[ASSIGNED TASK]: Reproduce verbatim the lines of the material below, starting at the line with "Lemma poll_some v" and ending at the line with "intros R. pose proof (rings_room", both inclusive; skip the rest.

[WORKING DATA]:
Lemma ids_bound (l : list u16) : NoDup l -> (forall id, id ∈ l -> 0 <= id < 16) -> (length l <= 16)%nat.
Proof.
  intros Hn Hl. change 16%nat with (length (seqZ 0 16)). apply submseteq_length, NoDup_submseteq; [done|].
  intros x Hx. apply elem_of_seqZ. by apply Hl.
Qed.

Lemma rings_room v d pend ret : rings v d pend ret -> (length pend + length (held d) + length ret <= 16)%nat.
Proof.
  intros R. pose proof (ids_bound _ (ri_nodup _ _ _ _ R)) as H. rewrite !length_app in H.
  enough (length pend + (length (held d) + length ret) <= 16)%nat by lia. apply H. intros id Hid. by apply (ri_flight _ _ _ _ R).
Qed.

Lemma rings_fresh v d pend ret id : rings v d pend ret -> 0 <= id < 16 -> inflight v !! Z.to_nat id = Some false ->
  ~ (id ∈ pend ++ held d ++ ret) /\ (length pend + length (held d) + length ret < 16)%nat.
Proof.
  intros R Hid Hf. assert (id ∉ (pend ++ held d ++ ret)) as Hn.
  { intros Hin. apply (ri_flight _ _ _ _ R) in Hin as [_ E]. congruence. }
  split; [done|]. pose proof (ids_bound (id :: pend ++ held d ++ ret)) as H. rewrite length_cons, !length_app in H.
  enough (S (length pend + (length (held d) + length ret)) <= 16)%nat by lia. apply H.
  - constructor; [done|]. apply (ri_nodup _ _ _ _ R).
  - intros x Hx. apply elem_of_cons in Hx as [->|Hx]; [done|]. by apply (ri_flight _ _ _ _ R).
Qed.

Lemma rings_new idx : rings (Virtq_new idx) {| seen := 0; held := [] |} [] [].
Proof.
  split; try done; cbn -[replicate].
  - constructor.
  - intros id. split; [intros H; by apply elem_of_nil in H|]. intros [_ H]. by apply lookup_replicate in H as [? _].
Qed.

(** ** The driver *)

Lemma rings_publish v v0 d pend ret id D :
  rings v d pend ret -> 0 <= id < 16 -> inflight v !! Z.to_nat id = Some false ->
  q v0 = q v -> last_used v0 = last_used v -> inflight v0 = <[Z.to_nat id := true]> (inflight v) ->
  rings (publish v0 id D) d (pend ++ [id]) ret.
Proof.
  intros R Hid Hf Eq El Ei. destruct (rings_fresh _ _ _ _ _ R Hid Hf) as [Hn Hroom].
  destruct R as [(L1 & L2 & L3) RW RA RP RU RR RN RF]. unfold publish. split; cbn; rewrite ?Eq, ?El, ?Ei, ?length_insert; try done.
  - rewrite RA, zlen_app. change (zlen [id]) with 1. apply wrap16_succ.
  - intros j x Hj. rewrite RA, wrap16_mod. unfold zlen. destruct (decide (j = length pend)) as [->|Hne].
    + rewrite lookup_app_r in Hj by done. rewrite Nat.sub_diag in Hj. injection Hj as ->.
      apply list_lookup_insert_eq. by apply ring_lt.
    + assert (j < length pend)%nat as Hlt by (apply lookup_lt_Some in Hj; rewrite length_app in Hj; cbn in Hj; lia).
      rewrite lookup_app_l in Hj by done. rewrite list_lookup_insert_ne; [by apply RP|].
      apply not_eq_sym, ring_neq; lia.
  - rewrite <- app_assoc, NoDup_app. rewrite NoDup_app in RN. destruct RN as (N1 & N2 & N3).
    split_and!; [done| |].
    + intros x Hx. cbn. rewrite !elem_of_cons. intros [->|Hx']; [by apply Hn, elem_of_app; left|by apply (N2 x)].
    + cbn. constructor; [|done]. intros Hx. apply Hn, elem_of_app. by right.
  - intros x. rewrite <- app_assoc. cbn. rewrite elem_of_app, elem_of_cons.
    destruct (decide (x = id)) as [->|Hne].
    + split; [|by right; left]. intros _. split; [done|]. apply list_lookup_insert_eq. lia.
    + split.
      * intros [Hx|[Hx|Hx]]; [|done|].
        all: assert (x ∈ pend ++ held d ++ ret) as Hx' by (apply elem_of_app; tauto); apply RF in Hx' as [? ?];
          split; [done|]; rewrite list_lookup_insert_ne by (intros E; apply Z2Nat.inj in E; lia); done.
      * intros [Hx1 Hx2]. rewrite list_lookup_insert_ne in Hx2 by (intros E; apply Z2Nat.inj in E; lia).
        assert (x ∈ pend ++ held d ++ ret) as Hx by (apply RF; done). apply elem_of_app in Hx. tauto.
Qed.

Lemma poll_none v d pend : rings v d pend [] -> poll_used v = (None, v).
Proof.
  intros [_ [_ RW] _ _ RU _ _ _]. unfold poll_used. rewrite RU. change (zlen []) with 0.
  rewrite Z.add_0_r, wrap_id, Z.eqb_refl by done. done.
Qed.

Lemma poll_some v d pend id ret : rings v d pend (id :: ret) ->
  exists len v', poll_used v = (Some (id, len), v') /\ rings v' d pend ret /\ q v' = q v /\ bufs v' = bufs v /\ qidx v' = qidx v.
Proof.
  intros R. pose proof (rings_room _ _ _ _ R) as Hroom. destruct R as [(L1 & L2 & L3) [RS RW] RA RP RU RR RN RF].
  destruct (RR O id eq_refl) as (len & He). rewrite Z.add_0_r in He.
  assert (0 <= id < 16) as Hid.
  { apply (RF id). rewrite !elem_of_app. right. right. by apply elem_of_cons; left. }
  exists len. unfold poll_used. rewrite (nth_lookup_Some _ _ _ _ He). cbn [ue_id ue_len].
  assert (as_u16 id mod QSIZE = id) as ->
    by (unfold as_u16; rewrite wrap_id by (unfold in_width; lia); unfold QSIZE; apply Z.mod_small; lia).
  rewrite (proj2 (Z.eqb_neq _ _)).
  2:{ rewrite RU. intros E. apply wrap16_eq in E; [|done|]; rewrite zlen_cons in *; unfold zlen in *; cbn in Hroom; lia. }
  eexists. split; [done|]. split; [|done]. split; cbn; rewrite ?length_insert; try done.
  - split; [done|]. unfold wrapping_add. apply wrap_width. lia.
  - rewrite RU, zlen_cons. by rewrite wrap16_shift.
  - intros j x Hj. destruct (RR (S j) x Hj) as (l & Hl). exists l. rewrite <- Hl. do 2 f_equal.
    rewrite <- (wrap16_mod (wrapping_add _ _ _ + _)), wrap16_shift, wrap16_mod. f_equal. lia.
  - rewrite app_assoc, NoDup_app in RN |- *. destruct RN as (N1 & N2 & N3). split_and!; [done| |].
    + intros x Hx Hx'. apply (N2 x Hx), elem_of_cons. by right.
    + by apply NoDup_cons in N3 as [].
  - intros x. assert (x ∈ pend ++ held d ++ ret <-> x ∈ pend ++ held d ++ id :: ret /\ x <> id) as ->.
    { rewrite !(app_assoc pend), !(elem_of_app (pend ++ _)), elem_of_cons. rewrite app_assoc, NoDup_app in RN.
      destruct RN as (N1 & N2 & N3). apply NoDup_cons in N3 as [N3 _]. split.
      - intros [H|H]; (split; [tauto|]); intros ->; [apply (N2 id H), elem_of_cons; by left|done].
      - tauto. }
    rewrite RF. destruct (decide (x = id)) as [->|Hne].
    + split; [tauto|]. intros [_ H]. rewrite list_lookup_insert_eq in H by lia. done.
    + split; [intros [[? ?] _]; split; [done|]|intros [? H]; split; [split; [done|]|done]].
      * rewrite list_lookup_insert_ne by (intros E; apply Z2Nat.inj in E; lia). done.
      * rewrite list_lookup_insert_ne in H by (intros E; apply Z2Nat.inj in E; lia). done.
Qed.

[WRITTEN ANSWER]:
Lemma poll_some v d pend id ret : rings v d pend (id :: ret) ->
  exists len v', poll_used v = (Some (id, len), v') /\ rings v' d pend ret /\ q v' = q v /\ bufs v' = bufs v /\ qidx v' = qidx v.
Proof.
  intros R. pose proof (rings_room _ _ _ _ R) as Hroom. destruct R as [(L1 & L2 & L3) [RS RW] RA RP RU RR RN RF].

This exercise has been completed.